From: Matthew Brost <matthew.brost@intel.com>
Date: Fri, 16 Jan 2026 22:03:32 +0000 (-0800)
Subject: drm/xe: Ban entire multi-queue group on any job timeout
X-Git-Url: http://git.ipfire.org/gitweb.cgi?a=commitdiff_plain;h=bbd36787308413d8564e1b0498fe6c1f765fa6c1;p=thirdparty%2Flinux.git

drm/xe: Ban entire multi-queue group on any job timeout

In multi-queue mode, we only have control over the entire group, so we
cannot ban individual queues or signal fences until the whole group is
removed from hardware.
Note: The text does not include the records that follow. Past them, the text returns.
Lemma length_all_triples n :
  0 ≤ n → Z.of_nat (length (all_triples n)) = (2 * n + 1) ^ 3.
Proof.
  intros Hn. unfold all_triples.
  rewrite (length_list_bind_uniform _ _
             (Z.to_nat (2 * n + 1) * Z.to_nat (2 * n + 1))%nat).
  - rewrite length_int_range. replace (n - - n + 1) with (2 * n + 1) by lia. nia.
  - intros x. rewrite (length_list_bind_uniform _ _ (Z.to_nat (2 * n + 1))).
    + rewrite length_int_range. by replace (n - - n + 1) with (2 * n + 1) by lia.
    + intros y. rewrite (length_list_bind_uniform _ _ 1%nat) by done.
      rewrite length_int_range. replace (n - - n + 1) with (2 * n + 1) by lia. lia.
Qed.



Lemma length_offset_triples n :
  0 ≤ n → Z.of_nat (length (offset_triples n)) = (2 * n + 1) ^ 3 - 1.
Proof.
  intros Hn. rewrite <- (length_all_triples n Hn), offset_triples_filter.
  rewrite <- (length_filter_remove_one (all_triples n) (0, 0, 0)).
  - lia.
  - apply NoDup_all_triples.
  - apply elem_of_all_triples. lia.
Qed.

(** ** The parser *)

Lemma appended_refl m : appended [] m m.
Proof. unfold appended. simpl. by rewrite !app_nil_r. Qed.

Lemma appended_trans vs1 vs2 m1 m2 m3 :
  appended vs1 m1 m2 → appended vs2 m2 m3 → appended (vs1 ++ vs2) m1 m3.
Proof.
  intros (Hv1 & Hi1 & Ho1 & Hp1 & Hg1) (Hv2 & Hi2 & Ho2 & Hp2 & Hg2).
  unfold appended. rewrite Hv2, Hi2, Ho2, Hp2, Hg2, Hv1, Hi1, Ho1, Hp1, Hg1.
  rewrite !length_app, seq_app, fmap_app, <- !app_assoc. done.
Qed.

Lemma appended_push_vertices vs m : appended vs m (push_vertices vs m).
Proof.
  unfold appended.
  by rewrite push_vertices_vertices, push_vertices_indices, push_vertices_oriIndices,
    push_vertices_optiIndices, push_vertices_gl_buffers.
Qed.

Lemma LoadMaterials_appended fs path w :
  appended [] (objModel w) (objModel (LoadMaterials fs path w)) ∧
  cout (LoadMaterials fs path w) = cout w.
Proof.
  unfold LoadMaterials. destruct (mtl_files fs path); simpl.
  - split; [|done]. unfold appended. simpl. by rewrite !app_nil_r.
  - split; [apply appended_refl|done].
Qed.

Lemma length_face_vertices (v0 v1 v2 : Vertex) :
  length ([v0; v1; v2] ++ replicas 3 [v0; v1; v2]) = vertices_per_face.
Proof.
  rewrite length_app, length_replicas. simpl.
  pose proof (length_offset_triples 3 ltac:(lia)) as Hlen.
  unfold vertices_per_face. lia.
Qed.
Implement banning of the entire group if any job
within it times out.

v2:
 - Fix lock inversion (Niranjana)
 - Initialize new queues in group to stopped
v3:
 - Blindly call xe_exec_queue_multi_queue_primary (Niranjana)
 - More comments around temporary list when stopping (Niranjana)
 - Restart group on false timeout (Niranjana)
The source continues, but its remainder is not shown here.